Databricks, the company founded by the creators of Apache Spark, has formed a new partnership with SAP. The companies have collaborated on a Databricks-certified Apache Spark distribution offering for the SAP HANA platform.
The Databricks-certified distribution offering for SAP HANA contains the Spark processing engine that works with any Hadoop distribution out of the box, providing a complete data store and processing layer for Hadoop. This production-ready distribution offering is the first result of Databrick’s new partnership with SAP.
“SAP HANA is both an incredibly powerful and fast analytics engine, as well as a repository for some of the most valuable enterprise data by virtue of the enterprise applications that it helps run,” said Ion Stoica, CEO of Databricks. “This integration will help enable the large and growing community of Hadoop and Spark developers and applications to harness these capabilities immediately via Spark as well as extend the reach of SAP HANA.”

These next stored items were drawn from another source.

(** * Linux gamepad backend (internal/gamepad/gamepad_linux.go)

    A shallow embedding of the Linux evdev backend of the gamepad package:
    capability probing ([openGamepad]), the per-device event reader
    ([update]), the absolute-state resynchronizer ([pollAbsState]), the
    value-application logic ([handleAbsEvent]), the public queries, and the
    watcher of the device directory ([nativeGamepads_init],
    [nativeGamepads_update]).

    Conventions.
    - Go [int], [int32], [uint16], [uint32] values are [Z]; where the source
      relies on wrap-around ([uint16] and [uint32] arithmetic, [int32]
      shifts, [byte(x)]) the wrap-around is written out.
    - [float64] is Rocq's primitive binary64 [float] (IEEE 754, round to
      nearest even), so the arithmetic of [handleAbsEvent] is the one the
      hardware performs.
    - [[]byte] buffers filled by the kernel are [list byte].
    - Go's fixed-size arrays are lists; an index expression goes through
      [idx] / [upd], which return [None] where Go panics (index out of range).
    - The kernel is an oracle: a [device] record gives the replies to
      [unix.Open] and to each [ioctl], a [dirsys] record the replies to the
      calls on the device directory; the [sys] record logs the [Open] and
      [Close] calls the code makes.
    - Not modelled: the finalizer set on a new entry, the texts of the
      error messages, and the methods that hold no logic
      ([hasOwnStandardLayoutMapping], the three count getters,
      [buttonValue], [vibrate]). *)

From Stdlib Require Import ZArith Lia Bool String Ascii Floats Uint63.
From Stdlib.Strings Require Import Byte.
From stdpp Require Import list strings.

Open Scope Z_scope.

(** ** Constants *)

(** Modelled from the spec: the event types, synchronization sub-codes and
    code ranges of the Linux input ABI.  They are declared outside the file
    (golang.org/x/sys/unix and the package's Linux API declarations); the
    values are those of linux/input-event-codes.h. *)
Definition EV_SYN : Z := 0.
Definition EV_KEY : Z := 1.
Definition EV_ABS : Z := 3.
Definition EV_CNT : Z := 32.
Definition _SYN_REPORT : Z := 0.
Definition _SYN_DROPPED : Z := 3.
Definition _BTN_MISC : Z := 256.
Definition _KEY_CNT : Z := 768.
Definition _ABS_HAT0X : Z := 16.
Definition _ABS_HAT3Y : Z := 23.
Definition _ABS_CNT : Z := 64.

(** Modelled from the spec: the four direction bits of a hat's 4-bit mask
    and the centered value, declared in the package's platform-independent
    file. *)
Definition hatCentered : Z := 0.
Definition hatUp : Z := 1.
Definition hatRight : Z := 2.
Definition hatDown : Z := 4.
Definition hatLeft : Z := 8.

(** ** Arrays, bytes and machine integers *)

(** [a[i]]: [None] is Go's index-out-of-range panic. *)
Definition idx {A : Type} (l : list A) (i : Z) : option A :=
  if i <? 0 then None else l !! Z.to_nat i.

(** [a[i] = v]. *)
Definition upd {A : Type} (l : list A) (i : Z) (v : A) : option (list A) :=
  if (0 <=? i) && (i <? Z.of_nat (length l)) then Some (<[Z.to_nat i := v]> l)
  else None.

Definition byteZ (b : byte) : Z := Z.of_N (Byte.to_N b).

(** [make([]byte, n)] after the kernel wrote [data] into it. *)
Definition fill (n : nat) (data : list byte) : list byte :=
  take n (data ++ repeat Byte.x00 n).

(** [byte(x)] of an unsigned value. *)
Definition byte_of (x : Z) : Z := x mod 256.

(** The value of an [int32] after an operation that may overflow. *)
Definition int32_wrap (z : Z) : Z := (z + 2 ^ 31) mod 2 ^ 32 - 2 ^ 31.

(** The value of a [uint16] after an operation that may overflow. *)
Definition uint16_wrap (z : Z) : Z := z mod 2 ^ 16.

(** [float64(v)] for an integer [v] of at most 63 bits. *)
Definition float64_of_int (z : Z) : float :=
  if z <? 0 then PrimFloat.opp (PrimFloat.of_uint63 (Uint63.of_Z (- z)))
  else PrimFloat.of_uint63 (Uint63.of_Z z).

(** [isBitSet]: [s[bit/8]&(1<<(bit%8)) != 0].  A negative [bit] panics
    (negative index or negative shift count). *)
Definition isBitSet (s : list byte) (bit : Z) : option bool :=
  if bit <? 0 then None
  else b ← idx s (Z.quot bit 8);
       Some (negb (Z.land (byteZ b) (Z.shiftl 1 (Z.rem bit 8)) =? 0)).

(** ** Data model *)

(** Modelled from the spec: the calibration record of an absolute axis
    (current raw value, minimum, maximum); the struct is declared with the
    package's ioctl definitions. *)
Record input_absinfo := mkAbsinfo {
  value : Z;
  minimum : Z;
  maximum : Z
}.

(** Modelled from the spec: the hardware identity record (four unsigned
    16-bit fields). *)
Record input_id := mkInputID {
  bustype : Z;
  vendor : Z;
  product : Z;
  version : Z
}.

(** Modelled from the spec: a decoded event record (type, code, value). *)
Record input_event := mkEvent {
  typ : Z;
  code : Z;
  evalue : Z
}.

Record nativeGamepad := mkNative {
  fd : Z;
  path : string;
  keyMap : list Z;
  absMap : list Z;
  absInfo : list input_absinfo;
  dropped : bool;
  axes : list float;
  buttons : list bool;
  hats : list Z;
  axisCount_ : Z;
  buttonCount_ : Z;
  hatCount_ : Z
}.

(** Modelled from the spec: a logical gamepad is its name, its synthesized
    identifier and the embedded native state. *)
Record Gamepad := mkGamepad {
  name : string;
  sdlID : string;
  native : nativeGamepad
}.

(** The zero value of [nativeGamepad]: what a freshly allocated gamepad
    holds. *)
Definition zero_absinfo : input_absinfo := mkAbsinfo 0 0 0.

Definition zeroNative : nativeGamepad :=
  {| fd := 0; path := EmptyString;
     keyMap := repeat 0 (Z.to_nat (_KEY_CNT - _BTN_MISC));
     absMap := repeat 0 (Z.to_nat _ABS_CNT);
     absInfo := repeat zero_absinfo (Z.to_nat _ABS_CNT);
     dropped := false;
     axes := repeat 0%float (Z.to_nat _ABS_CNT);
     buttons := repeat false (Z.to_nat (_KEY_CNT - _BTN_MISC));
     hats := repeat 0 4;
     axisCount_ := 0; buttonCount_ := 0; hatCount_ := 0 |}.

(** Field assignments. *)
Definition set_fd (g : nativeGamepad) (v : Z) : nativeGamepad :=
  mkNative v (path g) (keyMap g) (absMap g) (absInfo g) (dropped g) (axes g)
           (buttons g) (hats g) (axisCount_ g) (buttonCount_ g) (hatCount_ g).
Definition set_path (g : nativeGamepad) (v : string) : nativeGamepad :=
  mkNative (fd g) v (keyMap g) (absMap g) (absInfo g) (dropped g) (axes g)
           (buttons g) (hats g) (axisCount_ g) (buttonCount_ g) (hatCount_ g).
Definition set_keyMap (g : nativeGamepad) (v : list Z) : nativeGamepad :=
  mkNative (fd g) (path g) v (absMap g) (absInfo g) (dropped g) (axes g)
           (buttons g) (hats g) (axisCount_ g) (buttonCount_ g) (hatCount_ g).
Definition set_absMap (g : nativeGamepad) (v : list Z) : nativeGamepad :=
  mkNative (fd g) (path g) (keyMap g) v (absInfo g) (dropped g) (axes g)
           (buttons g) (hats g) (axisCount_ g) (buttonCount_ g) (hatCount_ g).
Definition set_absInfo (g : nativeGamepad) (v : list input_absinfo) : nativeGamepad :=
  mkNative (fd g) (path g) (keyMap g) (absMap g) v (dropped g) (axes g)
           (buttons g) (hats g) (axisCount_ g) (buttonCount_ g) (hatCount_ g).
Definition set_dropped (g : nativeGamepad) (v : bool) : nativeGamepad :=
  mkNative (fd g) (path g) (keyMap g) (absMap g) (absInfo g) v (axes g)
           (buttons g) (hats g) (axisCount_ g) (buttonCount_ g) (hatCount_ g).
Definition set_axes (g : nativeGamepad) (v : list float) : nativeGamepad :=
  mkNative (fd g) (path g) (keyMap g) (absMap g) (absInfo g) (dropped g) v
           (buttons g) (hats g) (axisCount_ g) (buttonCount_ g) (hatCount_ g).
Definition set_buttons (g : nativeGamepad) (v : list bool) : nativeGamepad :=
  mkNative (fd g) (path g) (keyMap g) (absMap g) (absInfo g) (dropped g) (axes g)
           v (hats g) (axisCount_ g) (buttonCount_ g) (hatCount_ g).
Definition set_hats (g : nativeGamepad) (v : list Z) : nativeGamepad :=
  mkNative (fd g) (path g) (keyMap g) (absMap g) (absInfo g) (dropped g) (axes g)
           (buttons g) v (axisCount_ g) (buttonCount_ g) (hatCount_ g).
Definition set_counts (g : nativeGamepad) (a b h : Z) : nativeGamepad :=
  mkNative (fd g) (path g) (keyMap g) (absMap g) (absInfo g) (dropped g) (axes g)
           (buttons g) (hats g) a b h.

SAP HANA integrated with Spark will help enable real-time applications and interactive analysis across corporate application data with content stored in Hadoop Distributed File System (HDFS). Developers and data scientists developing on Spark can also benefit from end-to-end data processing acceleration in SAP HANA by leveraging its comprehensive suite of in-memory engines and libraries for transactional applications, analytics, predictive, machine learning, text, graph and geospatial analysis. This helps simplify the integration of mission-critical applications with contextual data stored in Hadoop-like data stores. As a result, in-memory computation is enabled to happen where data resides and can help minimize costly and time-consuming data movement.
Developers and data scientists will be enabled to more easily create a new class of applications with SAP HANA and Spark. For example, they can span data domains, such as applications that integrate inventory analysis with social media trends for retailers; combine sensor data with billing systems to deliver personalized resource and cost-saving recommendations for utilities; or converge patient data with epidemiological information to construct better staffing decisions for healthcare providers.
The full production-ready distribution offering, based on Apache Spark 1.0, is deployable in the cloud or on premise and available for immediate download from SAP at no cost at spr.ly/SAP_and_Spark.